Top of Data for this task
(** The notification loop at slot [i] with [k] to go. *)
Fixpoint notify_loop (k i : nat) : M ErrorManager unit :=
  match k with
  | O => mret tt
  | S k =>
      s ← get;
      match handlers s !! i with
      | None => fault
      | Some h =>
          callback (active h && negb (handler h =? 0)) "handler" [handler h; err_code (last_error s); context h];;
          notify_loop k (S i)
      end
  end.
Definition DiagError_Set (code : Z) (text : string) : M ErrorManager unit :=
  s ← get;
  if negb (initialized s) then mret tt else
  set_last_error code text;;
  modify (fun s => s <| history ::= <[history_index s := last_error s]> |>);;
  modify (fun s => s <| history_index ::= fun i => ((i + 1) mod ERROR_HISTORY_SIZE)%nat |>);;
  Logger_Log LOG_LEVEL_ERROR;;
  s ← get;
  notify_loop (handler_count s) 0.
Definition DiagError_SetEx (code : Z) (text : string) : M ErrorManager unit :=
  s ← get;
  if negb (initialized s) then mret tt else set_last_error code text.

Definition DiagError_RegisterHandler (h ctx : Z) : M ErrorManager unit :=
  s ← get;
  if negb (initialized s) || (h =? 0) then mret tt else
  match find_idx (fun x => handler x =? h) (handler_count s) (handlers s) with
  | Some i => modify (fun s => s <| handlers ::= alter (fun x => x <| context := ctx |> <| active := true |>) i |>)
  | None =>
      match find_free MAX_ERROR_HANDLERS (handlers s) with
      | Some i =>
          modify (fun s => s <| handlers ::= <[i := mkHandler h ctx true]> |>);;
          (if (handler_count s <=? i)%nat then modify (fun s => s <| handler_count := (i + 1)%nat |>) else mret tt)
      | None => Logger_Log LOG_LEVEL_WARNING
      end
  end.
Definition DiagError_UnregisterHandler (h : Z) : M ErrorManager unit :=
  s ← get;
  if negb (initialized s) || (h =? 0) then mret tt else
  match find_idx (fun x => handler x =? h) (handler_count s) (handlers s) with
  | None => mret tt
  | Some i =>
      modify (fun s => s <| handlers ::= <[i := handler_zero]> |>);;
      modify (fun s => s <| handler_count := shrink (handler_count s) (handlers s) |>)
  end.

Definition DiagError_GetLastCode (s : ErrorManager) : Z := if initialized s then err_code (last_error s) else 0.
Definition DiagError_GetLastMessage (s : ErrorManager) : string :=
  if initialized s then err_message (last_error s) else "".
Definition DiagError_GetLastError (s : ErrorManager) : option DiagError :=
  if initialized s then Some (last_error s) else None.

Definition category_strings : list string :=
  ["None"; "Protocol"; "Session"; "Security"; "Timing"; "Memory"; "System"; "Custom"].
Definition DiagError_GetCategoryString (c : Z) : option string :=
  if Z.of_nat (length category_strings) <=? c then Some "Unknown" else category_strings !! Z.to_nat c.
Definition error_strings : list (Z * string) :=
  [(0x1001, "Invalid protocol format"); (0x1002, "Invalid message length"); (0x1003, "Invalid checksum");
   (0x1004, "Unsupported protocol"); (0x1005, "Protocol timeout")].
Definition DiagError_GetCodeString (code : Z) : string :=
  match list_find (fun p => p.1 = code) error_strings with
  | Some (_, (_, str)) => str
  | None => if ERROR_CUSTOM_BASE <=? code then "Custom error" else "Unknown error"
  end.

(** The errors that [DiagError_DumpHistory] lists; the index is computed in 32 bits. *)
Definition dump_index (s : ErrorManager) (i : nat) : nat :=
  Z.to_nat (u32 (Z.of_nat (history_index s) - 1 - Z.of_nat i) mod Z.of_nat ERROR_HISTORY_SIZE).
Definition DiagError_DumpHistory (s : ErrorManager) : list DiagError :=
  if negb (initialized s) then [] else
  filter (fun e => err_code e <> 0) (omap (fun i => history s !! dump_index s i) (seq 0 ERROR_HISTORY_SIZE)).
Definition DiagError_ClearHistory : M ErrorManager unit :=
  s ← get;
  if negb (initialized s) then mret tt else
  modify (fun s => s <| history := replicate ERROR_HISTORY_SIZE error_zero |> <| history_index := 0%nat |>);;
  Logger_Log LOG_LEVEL_INFO.

(** ** The ring of errors *)

(** The slots from the newest to the oldest. *)
Definition recent (s : ErrorManager) : list DiagError :=
  omap (fun i => history s !! dump_index s i) (seq 0 ERROR_HISTORY_SIZE).
Record error_wf (s : ErrorManager) : Prop := {
  ew_init : initialized s = true;
  ew_mutex : em_mutex s = false;
  ew_history : length (history s) = ERROR_HISTORY_SIZE;
  ew_index : (history_index s < ERROR_HISTORY_SIZE)%nat;
  ew_handlers : table_wf MAX_ERROR_HANDLERS (handlers s) (handler_count s) }.

Lemma recent_push s e :
  length (history s) = ERROR_HISTORY_SIZE -> (history_index s < ERROR_HISTORY_SIZE)%nat ->
  recent (s <| history ::= <[history_index s := e]> |>
            <| history_index ::= fun i => ((i + 1) mod ERROR_HISTORY_SIZE)%nat |>) = e :: take 15 (recent s).
Proof.
  unfold recent, dump_index. cbn [history history_index setf]. generalize (history_index s) as i, (history s) as l.
  intros i l Hl Hi. unfold ERROR_HISTORY_SIZE in *.
  do 16 (destruct l as [|? l]; [done|]). destruct l; [|done].
  do 16 (destruct i as [|i]; [reflexivity|]). lia.
Qed.
Lemma length_recent s :
  length (history s) = ERROR_HISTORY_SIZE -> (history_index s < ERROR_HISTORY_SIZE)%nat -> length (recent s) = 16%nat.
Proof.
  unfold recent, dump_index. generalize (history_index s) as i, (history s) as l.
  intros i l Hl Hi. unfold ERROR_HISTORY_SIZE in *.
  do 16 (destruct l as [|? l]; [done|]). destruct l; [|done].
  do 16 (destruct i as [|i]; [reflexivity|]). lia.
Qed.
Bottom of Data for this task
When you restate the listing, keep each line identical to the original.

(** The notification loop at slot [i] with [k] to go. *)
Fixpoint notify_loop (k i : nat) : M ErrorManager unit :=
  match k with
  | O => mret tt
  | S k =>
      s ← get;
      match handlers s !! i with
      | None => fault
      | Some h =>
          callback (active h && negb (handler h =? 0)) "handler" [handler h; err_code (last_error s); context h];;
          notify_loop k (S i)
      end
  end.
Definition DiagError_Set (code : Z) (text : string) : M ErrorManager unit :=
  s ← get;
  if negb (initialized s) then mret tt else
  set_last_error code text;;
  modify (fun s => s <| history ::= <[history_index s := last_error s]> |>);;
  modify (fun s => s <| history_index ::= fun i => ((i + 1) mod ERROR_HISTORY_SIZE)%nat |>);;
  Logger_Log LOG_LEVEL_ERROR;;
  s ← get;
  notify_loop (handler_count s) 0.
Definition DiagError_SetEx (code : Z) (text : string) : M ErrorManager unit :=
  s ← get;
  if negb (initialized s) then mret tt else set_last_error code text.

Definition DiagError_RegisterHandler (h ctx : Z) : M ErrorManager unit :=
  s ← get;
  if negb (initialized s) || (h =? 0) then mret tt else
  match find_idx (fun x => handler x =? h) (handler_count s) (handlers s) with
  | Some i => modify (fun s => s <| handlers ::= alter (fun x => x <| context := ctx |> <| active := true |>) i |>)
  | None =>
      match find_free MAX_ERROR_HANDLERS (handlers s) with
      | Some i =>
          modify (fun s => s <| handlers ::= <[i := mkHandler h ctx true]> |>);;
          (if (handler_count s <=? i)%nat then modify (fun s => s <| handler_count := (i + 1)%nat |>) else mret tt)
      | None => Logger_Log LOG_LEVEL_WARNING
      end
  end.
Definition DiagError_UnregisterHandler (h : Z) : M ErrorManager unit :=
  s ← get;
  if negb (initialized s) || (h =? 0) then mret tt else
  match find_idx (fun x => handler x =? h) (handler_count s) (handlers s) with
  | None => mret tt
  | Some i =>
      modify (fun s => s <| handlers ::= <[i := handler_zero]> |>);;
      modify (fun s => s <| handler_count := shrink (handler_count s) (handlers s) |>)
  end.

Definition DiagError_GetLastCode (s : ErrorManager) : Z := if initialized s then err_code (last_error s) else 0.
Definition DiagError_GetLastMessage (s : ErrorManager) : string :=
  if initialized s then err_message (last_error s) else "".
Definition DiagError_GetLastError (s : ErrorManager) : option DiagError :=
  if initialized s then Some (last_error s) else None.

Definition category_strings : list string :=
  ["None"; "Protocol"; "Session"; "Security"; "Timing"; "Memory"; "System"; "Custom"].
Definition DiagError_GetCategoryString (c : Z) : option string :=
  if Z.of_nat (length category_strings) <=? c then Some "Unknown" else category_strings !! Z.to_nat c.
Definition error_strings : list (Z * string) :=
  [(0x1001, "Invalid protocol format"); (0x1002, "Invalid message length"); (0x1003, "Invalid checksum");
   (0x1004, "Unsupported protocol"); (0x1005, "Protocol timeout")].
Definition DiagError_GetCodeString (code : Z) : string :=
  match list_find (fun p => p.1 = code) error_strings with
  | Some (_, (_, str)) => str
  | None => if ERROR_CUSTOM_BASE <=? code then "Custom error" else "Unknown error"
  end.

(** The errors that [DiagError_DumpHistory] lists; the index is computed in 32 bits. *)
Definition dump_index (s : ErrorManager) (i : nat) : nat :=
  Z.to_nat (u32 (Z.of_nat (history_index s) - 1 - Z.of_nat i) mod Z.of_nat ERROR_HISTORY_SIZE).
Definition DiagError_DumpHistory (s : ErrorManager) : list DiagError :=
  if negb (initialized s) then [] else
  filter (fun e => err_code e <> 0) (omap (fun i => history s !! dump_index s i) (seq 0 ERROR_HISTORY_SIZE)).
Definition DiagError_ClearHistory : M ErrorManager unit :=
  s ← get;
  if negb (initialized s) then mret tt else
  modify (fun s => s <| history := replicate ERROR_HISTORY_SIZE error_zero |> <| history_index := 0%nat |>);;
  Logger_Log LOG_LEVEL_INFO.

(** ** The ring of errors *)

(** The slots from the newest to the oldest. *)
Definition recent (s : ErrorManager) : list DiagError :=
  omap (fun i => history s !! dump_index s i) (seq 0 ERROR_HISTORY_SIZE).
Record error_wf (s : ErrorManager) : Prop := {
  ew_init : initialized s = true;
  ew_mutex : em_mutex s = false;
  ew_history : length (history s) = ERROR_HISTORY_SIZE;
  ew_index : (history_index s < ERROR_HISTORY_SIZE)%nat;
  ew_handlers : table_wf MAX_ERROR_HANDLERS (handlers s) (handler_count s) }.

Lemma recent_push s e :
  length (history s) = ERROR_HISTORY_SIZE -> (history_index s < ERROR_HISTORY_SIZE)%nat ->
  recent (s <| history ::= <[history_index s := e]> |>
            <| history_index ::= fun i => ((i + 1) mod ERROR_HISTORY_SIZE)%nat |>) = e :: take 15 (recent s).
Proof.
  unfold recent, dump_index. cbn [history history_index setf]. generalize (history_index s) as i, (history s) as l.
  intros i l Hl Hi. unfold ERROR_HISTORY_SIZE in *.
  do 16 (destruct l as [|? l]; [done|]). destruct l; [|done].
  do 16 (destruct i as [|i]; [reflexivity|]). lia.
Qed.
Lemma length_recent s :
  length (history s) = ERROR_HISTORY_SIZE -> (history_index s < ERROR_HISTORY_SIZE)%nat -> length (recent s) = 16%nat.
Proof.
  unfold recent, dump_index. generalize (history_index s) as i, (history s) as l.
  intros i l Hl Hi. unfold ERROR_HISTORY_SIZE in *.
  do 16 (destruct l as [|? l]; [done|]). destruct l; [|done].
  do 16 (destruct i as [|i]; [reflexivity|]). lia.
Qed.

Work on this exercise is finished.